Randn¶

Overview¶

The Randn expression generates normally distributed random numbers (Gaussian distribution) with mean 0.0 and standard deviation 1.0. This is a non-deterministic expression that produces different values on each evaluation unless a specific seed is provided.

Syntax¶

randn()           -- Uses random seed
randn(seed)       -- Uses specified seed for reproducibility

Arguments¶

Argument	Type	Description
seed	Long	Optional. Seed value for random number generation. When provided, ensures reproducible results

Return Type¶

DoubleType - Returns a double-precision floating point number.

Supported Data Types¶

Seed argument accepts LongType expressions
No input data transformation - generates values independently

Algorithm¶

Uses XORShiftRandom as the underlying random number generator
Calls nextGaussian() method to generate normally distributed values
Each partition gets its own RNG instance initialized with seed + partitionIndex
Maintains deterministic behavior within partitions when seed is specified
Extends NondeterministicUnaryRDG for proper non-deterministic handling

Partitioning Behavior¶

How this expression affects partitioning:

Preserves existing partitioning since it doesn't depend on input data
Does not require shuffle operations
Each partition maintains independent random state for consistent results

Edge Cases¶

Null handling: Never returns null values (isNull = FalseLiteral)
Empty input: Generates values regardless of input data presence
Range: Can generate any finite double value following normal distribution
Determinism: Non-deterministic by default, deterministic when seed provided
Partition consistency: Same seed produces same sequence within each partition

Code Generation¶

Supports full code generation (Tungsten).
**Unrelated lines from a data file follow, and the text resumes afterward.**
(** [Releases id p]: [p] leaves the [releasing] set alone until its last
    effect, which deletes [id]; it then returns, and it never throws. *)
Inductive Releases (id : string) : Async unit → Prop :=
| Releases_delete : Releases id (Do (DeleteReleasing id) (Ret tt))
| Releases_do (e : Effect) (k : Async unit) :
    keeps_releasing e → Releases id k → Releases id (Do e k)
| Releases_await (req : Request) (k : ApiResult → Async unit) :
    (∀ r, Releases id (k r)) → Releases id (Await req k).

(** What the event system keeps true of a request in flight. *)
Definition task_ok (t : Task) : Prop :=
  match origin t with
  | ORelease id => ∀ r, Releases id (resume t r)
  | _ => ∀ r, Runs keeps_releasing false (resume t r)
  end.

(** The teams whose [releaseTeam] call has started and not returned. *)
Definition release_ids (ts : list Task) : list string :=
  omap (fun t => match origin t with
                 | ORelease id => Some id
                 | _ => None
                 end) ts.

Definition in_flight (w : World) (registrationId : string) : Prop :=
  registrationId ∈ release_ids (pending w).

(** The release read both [success] (truthy) and [result.released],
    and could print the latter. *)
Definition released_ok (r : ApiResult) : bool :=
  succeeded r &&
  match r with
  | Fulfilled response =>
      match get_prop (field response "result") "released" with
      | Value released =>
          match to_str released with
          | Value _ => true
          | Raise _ => false
          end
      | Raise _ => false
      end
  | Rejected _ => false
  end.

(** The invariant of the event system on the requests in flight. *)
Definition Inv (w : World) : Prop :=
  Forall task_ok (pending w) ∧
  (∀ id, id ∈ releasing (ui w) ↔ in_flight w id) ∧
  NoDup (release_ids (pending w)) ∧
  unhandled w = [].

(** The page after its first fetch returned [ok_stack]. *)
Definition loaded_world : World :=
  default init_world (run init_world [Mount; Settle 0%nat (Fulfilled ok_stack)]).

(** ... and after "Release All" was clicked on the row of team T1. *)
Definition releasing_world : World :=
  default init_world (step loaded_world (ClickRelease "T1")).

(** A release response that reports success but carries no [result]. *)
Definition released_without_result : JsVal := JObj [("success", JBool true)].

(** ** Timers *)

(** No timer of [w] is overdue: timers run when they fall due. *)
Definition on_time (w : World) : bool := no_timer_before (now w) w.

Definition is_fire_interval (e : Event) : bool :=
  match e with
  | FireInterval => true
  | _ => false
  end.

(** The event that switches polling on. *)
Definition starts_polling (e : Event) : bool :=
  match e with
  | ToggleAutoRefresh true => true
  | _ => false
  end.

(** The events that switch polling off. *)
Definition stops_polling (e : Event) : bool :=
  match e with
  | ToggleAutoRefresh false | Unmount => true
  | _ => false
  end.

(** The events that neither show nor clear a toast: everything but a
    settling request, a timeout and the close button. *)
Definition leaves_toast (e : Event) : bool :=
  match e with
  | Settle _ _ | FireTimeout _ | CloseToast => false
  | _ => true
  end.

(** The statement that switching auto-refresh off issues no fetch. *)
Definition toggle_off_issues_no_fetch : Prop :=
  ∀ (es : list Event) (w w' : World),
    run init_world es = Some w → autoRefresh (ui w) = true →
    step w (ToggleAutoRefresh false) = Some w' →
    requests w' = requests w.

(** The statement that a toast, once an event has shown it (the event
    set the toast and armed its timer), stays on display until 5000 ms
    have passed, whatever else happens. *)
Definition every_toast_lasts_5000 : Prop :=
  ∀ (es es' : list Event) (w w1 w2 : World) (e : Event) (t : Toast),
    run init_world es = Some w →
    step w e = Some w1 →
    toast (ui w1) = Some t →
    timeouts w1 = timeouts w ++ [((now w + 5000)%N, ClearToast)] →
    run w1 es' = Some w2 →
    (now w2 < now w1 + 5000)%N →
    toast (ui w2) = Some t.

(** The backend is down: every request is rejected. *)
Definition down : ApiResult := Rejected (JStr "Failed to fetch").

(** The number of times the polling interval ran in [es]. *)
Definition polls (es : list Event) : N :=
  N.of_nat (length (List.filter is_fire_interval es)).

(** The world after a failed fetch settles in [w]. *)
Definition after_fetch_failure (msg : string) (log : list LogArg) (w : World) : World :=
  with_ui (set_loading false)
    (with_timeouts (fun ts => ts ++ [((now w + 5000)%N, ClearToast)])
      (with_ui (set_toast (Some (mkToast msg Error)))
        (with_console (fun c => c ++ [log]) w))).

(** ** The list of teams *)

(** One row of the list: the team, its card count, the badges of its
    first cards, the "+n more" badge and the "Release All" button. *)
Record Row : Type := mkRow {
  row_registrationId : JsVal;
  row_cardCount : JsVal;
  row_badges : list JsVal;
  row_more : option Z;
  row_button : Button
}.

Inductive StackSection : Type :=
| EmptyCard                  (* "No Cards in ExitOut Stack" *)
| TeamRows (rows : list Row).

(** The body of [stack.map((item) => ...)].  [item.cards.slice(0, 3).map]
    exists only when [item.cards] is an array; on anything else one of
    the two calls throws a TypeError.  The button is that of
    [release_button] (the busy set holds strings, so a team identifier
    that is not a string is never in it). *)
Definition render_row (s : State) (item : JsVal) : Completion Row :=
  match get_prop item "registrationId" with
  | Raise e => Raise e
  | Value registrationId =>
      match get_prop item "cardCount" with
      | Raise e => Raise e
      | Value cardCount =>
          match get_prop item "cards" with
          | Raise e => Raise e
          | Value (JArr cards) =>
              Value {| row_registrationId := registrationId;
                       row_cardCount := cardCount;
                       row_badges := take 3 cards;
                       row_more := if 3 <? Z.of_nat (length cards)
                                   then Some (Z.of_nat (length cards) - 3)
                                   else None;
                       row_button := match registrationId with
                                     | JStr id => release_button s id
                                     | _ => mkButton false "Release All"
                                     end |}
          | Value _ => Raise TypeError
          end
      end
  end.

Fixpoint render_rows (s : State) (items : list JsVal) : Completion (list Row) :=
  match items with
  | [] => Value []
  | item :: rest =>
      match render_row s item with
      | Raise e => Raise e
      | Value row =>
          match render_rows s rest with
          | Raise e => Raise e
          | Value rows => Value (row :: rows)
          end
      end
  end.

(** [stack.length === 0 ? <empty card> : stack.map(...)]. *)
Definition stack_section (s : State) : Completion StackSection :=
  match get_prop (stack s) "length" with
  | Raise e => Raise e
  | Value len =>
      if strict_eq_zero len then Value EmptyCard
      else match stack s with
           | JArr items =>
               match render_rows s items with
               | Raise e => Raise e
               | Value rows => Value (TeamRows rows)
               end
           | _ => Raise TypeError
           end
  end.

(** The third statistics card. *)
Inductive Average : Type :=
| AverageZero                                     (* '0' *)
| AverageOf (totalCards totalTeams : Number).     (* (totalCards / totalTeams).toFixed(1) *)

(** [stats.totalCards > 0 ? (stats.totalCards / stats.totalTeams).toFixed(1) : '0']
    at any value: [>] and [/] convert their operands to numbers, which
    throws on an object that cannot be printed. *)
Definition average_card (s : State) : Completion Average :=
  match get_prop (stats s) "totalCards" with
  | Raise e => Raise e
  | Value totalCards =>
      match to_number totalCards with
      | Raise e => Raise e
      | Value cards =>
          if is_positive cards then
            match get_prop (stats s) "totalTeams" with
            | Raise e => Raise e
            | Value totalTeams =>
                match to_number totalTeams with
                | Raise e => Raise e
                | Value teams => Value (AverageOf cards teams)
                end
            end
          else Value AverageZero
      end
  end.

Inductive Page : Type :=
| LoaderPage
| MainPage (totalTeams totalCards : JsVal) (average : Average) (clearDisabled : bool)
           (section : StackSection) (shownToast : option Toast).

(** The component's [return]: the loader, or the three statistics, the
    [disabled] test of "Clear All Stack", the list and the toast,
    evaluated in that order.  (The checkbox and the Refresh button show
    [autoRefresh] and [refresh_button]; nothing in them can throw.) *)
Definition page (s : State) : Completion Page :=
  match shows_loader s with
  | Raise e => Raise e
  | Value true => Value LoaderPage
  | Value false =>
      match displayed_totalTeams s with
      | Raise e => Raise e
      | Value totalTeams =>
          match displayed_totalCards s with
          | Raise e => Raise e
          | Value totalCards =>
              match average_card s with
              | Raise e => Raise e
              | Value average =>
                  match clear_disabled s with
                  | Raise e => Raise e
                  | Value clearDisabled =>
                      match stack_section s with
                      | Raise e => Raise e
                      | Value section =>
                          Value (MainPage totalTeams totalCards average clearDisabled
                                          section (toast s))
                      end
                  end
              end
          end
      end
  end.

(** The page shows its statistics, controls and list. *)
Definition interactive (s : State) : bool :=
  match page s with
  | Value (MainPage _ _ _ _ _ _) => true
  | _ => false
  end.

(** The entry has a [cards] array. *)
Definition has_cards (item : JsVal) : bool :=
  match get_prop item "cards" with
  | Value (JArr _) => true
  | _ => false
  end.

(** Neither an array nor an object. *)
Definition is_primitive (v : JsVal) : bool :=
  match v with
  | JArr _ | JObj _ => false
  | _ => true
  end.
The generated code creates a partition-local XORShiftRandom instance and directly calls nextGaussian() method, avoiding interpreted evaluation overhead.

Examples¶

-- Generate random normally distributed values
SELECT randn() as random_normal;

-- Generate reproducible random values with seed
SELECT randn(42) as seeded_random;

-- Use in data generation scenarios
SELECT id, randn(123) as noise 
FROM range(1000);

// Example DataFrame API usage
import org.apache.spark.sql.functions._

// Generate random normal values
df.select(randn().alias("random_normal"))

// With specific seed for reproducibility
df.select(randn(lit(42L)).alias("seeded_random"))

// Add noise to existing column
df.withColumn("noisy_value", col("value") + randn(seed = 123))